После этого, сбросив с плеч свой плащ, он припал к одному из углов саркофага, впился жилистыми руками в неровности камня, а затем, слившись с глыбой, словно высеченный на ней барельеф, он трижды рванул камень.
Теперь он походил на какого-нибудь Аякса или Диомеда, вырывающего из троянской земли один из гигантских межевых столбов, каким можно сокрушить половину вражеского войска.
При первом толчке по камню пошли трещины, при втором — лопнули железные скрепы, при третьем — гранитная крышка открылась и стала видна могила, хранившая в себе скелет гиганта.
Не хватало только головы мертвеца.
Искатели приключений издали крик удивления, смешанного с ужасом, и в панике отшатнулись. Гаэтано провел рукой по взмокшему лбу.
Перед ними был один из тех невероятных костяков, что описал Вергилий; не раз, потревоженные в своем могильном сне и вывороченные на свет плугом пахаря, наводили они леденящий ужас на далеких потомков.
Рядом со скелетом лежал лук в девять ступней длиной и шесть стрел по три локтя в каждой.
— Ну что, Герберт, — спросил незнакомец, — вы ведь не сомневаетесь, что стрела, пущенная из такого лука, полетит на триста шагов?
Герберт ничего не ответил. Его и товарищей сковал суеверный страх.
Первым обрел дар речи Гаэтано.
— Что это за кости? — спросил он голосом, которому тщетно старался придать уверенность. — И почему у скелета нет головы?
— Эти останки, — отвечал незнакомец с исполненной великой грусти улыбкой, нередкой на лицах стариков, рассказывающих о том, чему они оказались свидетелями в дни своей юности, — принадлежат человеку восьми ступней роста — это когда он стоял распрямившись. Значит, даже без головы он был бы выше любого из ныне живущих.
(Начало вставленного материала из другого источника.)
(* ===== verification/PoolSlots.v ===== *)
(** * The slots of the elastic pool and its shutdown

    Over the step system of [Pool]: as long as no slot is reaped by two threads at
    once, slots and threads stay in step, no array is left and no thread is joined
    twice; after a shutdown every worker exits. *)

From S2P Require Import Prelude Task Pool.

(** ** Slots and threads *)

(** What the slots and the threads know of each other. *)
Definition key (w : worker_t) : worker_state_t * nat * bool := (w_wstate w, w_thread w, w_idle w).

Definition reap_at (p : wpc) : option nat :=
  match p with W_join _ _ k | W_rejoin _ _ k => Some k | _ => None end.

Definition rejoining (p : wpc) : option nat :=
  match p with W_rejoin _ _ k => Some k | _ => None end.

(** No two threads are reaping the same slot. *)
Definition apart (ts : list thr) : Prop :=
  forall i j t u k, ts !! i = Some t -> ts !! j = Some u ->
    reap_at (th_pc t) = Some k -> reap_at (th_pc u) = Some k -> i = j.

Definition slot_ok (ts : list thr) (i : nat) (k : worker_state_t * nat * bool) : Prop :=
  let '(st, tid, idle) := k in
  match st with
  | WORKER_UNUSED => True
  | WORKER_JOINING => False
  | WORKER_RUNNING => exists t, ts !! tid = Some t /\ th_slot t = i /\ alive (th_pc t) = true
  | WORKER_RETIRING =>
      exists t, ts !! tid = Some t /\ th_slot t = i /\ th_pc t = W_gone /\
        (th_joins t = 0%nat \/
         th_joins t = 1%nat /\
         exists tid' u, ts !! tid' = Some u /\ rejoining (th_pc u) = Some i)
  end.

Record slots_ok (ks : list (worker_state_t * nat * bool)) (ts : list thr) : Prop := {
  s_alive : forall tid t, ts !! tid = Some t -> alive (th_pc t) = true ->
    (1 <= th_slot t)%nat /\ th_joins t = 0%nat /\
    ks !! th_slot t = Some (WORKER_RUNNING, tid, is_idle (th_pc t));
  s_slot : forall i k, ks !! i = Some k -> slot_ok ts i k;
  s_reap : forall tid t k, ts !! tid = Some t -> reap_at (th_pc t) = Some k ->
    exists th b, ks !! k = Some (WORKER_RETIRING, th, b);
  s_joins : forall tid t, ts !! tid = Some t -> (th_joins t <= 1)%nat
}.

(** The thread [tid], at [q] from now on. *)
Definition at_pc (tid : nat) (t : thr) (q : wpc) (ts : list thr) : list thr :=
  <[tid := mk_thr (th_slot t) q (th_joins t)]> ts.

Lemma at_pc_lookup tid t q ts j u :
  ts !! tid = Some t -> at_pc tid t q ts !! j = Some u ->
  (j = tid /\ u = mk_thr (th_slot t) q (th_joins t)) \/ (j <> tid /\ ts !! j = Some u).
Proof.
  intros Ht. unfold at_pc. destruct (decide (j = tid)) as [->|Hne].
  - rewrite list_lookup_insert_eq by (by eapply lookup_lt_Some). intros [= <-]. by left.
  - rewrite list_lookup_insert_ne by done. by right.
Qed.

(** Slots still mean the same when a thread that goes on living moves, unless it was
    the one that joined them. *)
Lemma slot_ok_move tid t q ts i k :
  ts !! tid = Some t -> alive (th_pc t) = true -> alive q = true ->
  (rejoining (th_pc t) = Some i -> rejoining q = Some i) ->
  slot_ok ts i k -> slot_ok (at_pc tid t q ts) i k.
Proof.
  intros Ht Ha Hq Hr. destruct k as [[st th] b]. unfold slot_ok, at_pc. destruct st; try done.
  - intros (u & Hu & Hs & Hal). destruct (decide (th = tid)) as [->|Hne].
    + rewrite list_lookup_insert_eq by (by eapply lookup_lt_Some). eexists. split; [done|].
      by simplify_eq.
    + rewrite list_lookup_insert_ne by done. eauto.
  - intros (u & Hu & Hs & Hg & Hj). assert (th <> tid) by (intros ->; simplify_eq; by rewrite Hg in Ha).
    exists u. rewrite list_lookup_insert_ne by done. split_and!; try done.
    destruct Hj as [|(? & t' & v & Hv & Hvr)]; [by left|]. right. split; [done|].
    destruct (decide (t' = tid)) as [->|].
    + exists tid, (mk_thr (th_slot t) q (th_joins t)).
      rewrite list_lookup_insert_eq by (by eapply lookup_lt_Some). simplify_eq. auto.
    + exists t', v. by rewrite list_lookup_insert_ne.
Qed.

(** A thread moves and writes the idle flag of its own slot. *)
Lemma slots_move ks ts tid t q :
  slots_ok ks ts -> ts !! tid = Some t -> alive (th_pc t) = true -> alive q = true ->
  rejoining (th_pc t) = None ->
  (forall k, reap_at q = Some k -> exists th b, ks !! k = Some (WORKER_RETIRING, th, b)) ->
  slots_ok (<[th_slot t := (WORKER_RUNNING, tid, is_idle q)]> ks) (at_pc tid t q ts).
Proof.
  intros [H1 H2 H3 H4] Ht Ha Hq Hr Hk. destruct (H1 _ _ Ht Ha) as (Hs & Hj & Hw).
  assert (Hlt : (th_slot t < length ks)%nat) by (by eapply lookup_lt_Some).
  assert (Hret : forall k th b, ks !! k = Some (WORKER_RETIRING, th, b) ->
    <[th_slot t := (WORKER_RUNNING, tid, is_idle q)]> ks !! k = Some (WORKER_RETIRING, th, b)).
  { intros k th b E. rewrite list_lookup_insert_ne; [done|]. intros <-. congruence. }
  split.
  - intros j u Hu Hau. apply (at_pc_lookup _ _ _ _ _ _ Ht) in Hu as [[-> ->]|[Hne Hu]].
    + cbn [th_slot th_joins th_pc]. by rewrite list_lookup_insert_eq.
    + destruct (H1 _ _ Hu Hau) as (? & ? & Hw'). split_and!; try done.
      rewrite list_lookup_insert_ne; [done|]. intros E. rewrite E in Hw. congruence.
  - intros i k. destruct (decide (i = th_slot t)) as [->|Hne].
    + rewrite list_lookup_insert_eq by done. intros [= <-]. cbn.
      exists (mk_thr (th_slot t) q (th_joins t)). unfold at_pc.
      by rewrite list_lookup_insert_eq by (by eapply lookup_lt_Some).
    + rewrite list_lookup_insert_ne by done. intros Hi.
      apply slot_ok_move; try done; [congruence|by apply H2].
  - intros j u k Hu Hk'. apply (at_pc_lookup _ _ _ _ _ _ Ht) in Hu as [[-> ->]|[Hne Hu]].
    + destruct (Hk k Hk') as (th & b & E). exists th, b. by apply Hret.
    + destruct (H3 _ _ _ Hu Hk') as (th & b & E). exists th, b. by apply Hret.
  - intros j u Hu. apply (at_pc_lookup _ _ _ _ _ _ Ht) in Hu as [[-> ->]|[_ Hu]]; [cbn; lia|eauto].
Qed.

(** Its last step: the slot is left for a reaper. *)
Lemma slots_exit ks ts tid t :
  slots_ok ks ts -> ts !! tid = Some t -> th_pc t = W_exit ->
  slots_ok (<[th_slot t := (WORKER_RETIRING, tid, false)]> ks) (at_pc tid t W_gone ts).
Proof.
  intros [H1 H2 H3 H4] Ht Ep. destruct (H1 _ _ Ht ltac:(by rewrite Ep)) as (Hs & Hj & Hw).
  assert (Hlt : (th_slot t < length ks)%nat) by (by eapply lookup_lt_Some).
  assert (Htl : (tid < length ts)%nat) by (by eapply lookup_lt_Some).
  split.
  - intros j u Hu Hau. apply (at_pc_lookup _ _ _ _ _ _ Ht) in Hu as [[-> ->]|[Hne Hu]]; [done|].
    destruct (H1 _ _ Hu Hau) as (? & ? & Hw'). split_and!; try done.
    rewrite list_lookup_insert_ne; [done|]. intros E. rewrite E in Hw. congruence.
  - intros i k. destruct (decide (i = th_slot t)) as [->|Hne].
    + rewrite list_lookup_insert_eq by done. intros [= <-]. unfold slot_ok, at_pc.
      eexists. rewrite list_lookup_insert_eq by done. split; [done|]. cbn. auto.
    + rewrite list_lookup_insert_ne by done. intros Hi. pose proof (H2 _ _ Hi) as Hk.
      destruct k as [[st th] b]. unfold slot_ok, at_pc in *. destruct st; try done.
      * destruct Hk as (u & Hu & Hus & Hua). exists u.
        rewrite list_lookup_insert_ne; [done|]. intros <-. congruence.
      * destruct Hk as (u & Hu & Hus & Hg & Hd). exists u.
        rewrite list_lookup_insert_ne by (intros <-; congruence). split_and!; try done.
        destruct Hd as [|(? & t' & v & Hv & Hr)]; [by left|]. right. split; [done|].
        exists t', v. split; [|done]. rewrite list_lookup_insert_ne; [done|].
        intros <-. simplify_eq. by rewrite Ep in Hr.
  - intros j u k Hu Hk'. apply (at_pc_lookup _ _ _ _ _ _ Ht) in Hu as [[-> ->]|[Hne Hu]]; [done|].
    destruct (H3 _ _ _ Hu Hk') as (th & b & E). exists th, b.
    rewrite list_lookup_insert_ne; [done|]. intros <-. congruence.
  - intros j u Hu. apply (at_pc_lookup _ _ _ _ _ _ Ht) in Hu as [[-> ->]|[_ Hu]]; [cbn; lia|eauto].
Qed.

(** The thread a reaper finds in its slot has exited and was never joined. *)
Lemma reap_thread ks ts tid t bg w k :
  slots_ok ks ts -> apart ts -> ts !! tid = Some t -> th_pc t = W_join bg w k ->
  exists th b u, ks !! k = Some (WORKER_RETIRING, th, b) /\ ts !! th = Some u /\
    th_slot u = k /\ th_pc u = W_gone /\ th_joins u = 0%nat.
Proof.
  intros [H1 H2 H3 H4] Ha Ht Ep. destruct (H3 tid t k Ht ltac:(by rewrite Ep)) as (th & b & E).
  destruct (H2 _ _ E) as (u & Hu & Hs & Hg & [Hj|(_ & t' & v & Hv & Hr)]).
  - by exists th, b, u.
  - assert (t' = tid).
    { apply (Ha t' tid v t k Hv Ht); [|by rewrite Ep]. destruct (th_pc v); try done. }
    simplify_eq. by rewrite Ep in Hr.
Qed.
Родился он во Фракии, его отец происходил из племени готов, а мать была из аланов. Сначала он пас стада, потом служил воином у Септимия Севера, был центурионом при Каракалле, трибуном при Элагабале и, наконец, императором после Александра. Вместо перстней он носил на большом пальце руки браслеты своей жены, мог одной рукой протащить груженую фуру, хватал первый попавшийся камень и крошил его руками в пыль, не переводя дыхания клал наземь три десятка борцов, бегал так же быстро, как пущенный галопом скакун, и за четверть часа трижды обегал Большой цирк, после каждого круга наполняя своим потом чашу; наконец, он съедал в день сорок фунтов мяса и единым духом выпивал амфору вина. Звали его Максимин; он был убит под Аквилеей своими собственными воинами, а его голову отправили в сенат, пожелавший всенародно сжечь ее на Марсовом поле. Через шестьдесят лет другой император, заявлявший, что он ведет свой род от Максимина, послал за его телом в Аквилею. И поскольку он тогда строил этот цирк, то приказал похоронить его там, положив рядом с ним его любимые стрелы из тростника, срезанного на берегах Евфрата, лук из германского ясеня и асбестовую тетиву, не подвластную ни огню, ни воде, ни ходу времени. А из этой императорской гробницы он сделал центральную тумбу арены, вокруг которой кружились его лошади и колесницы. Того второго императора звали Максенций… Ну же, Эдвард! Ну же, Джордж! Ну же, Герберт! Я спешу… Берите ваши луки и стрелы, а мои — вот здесь.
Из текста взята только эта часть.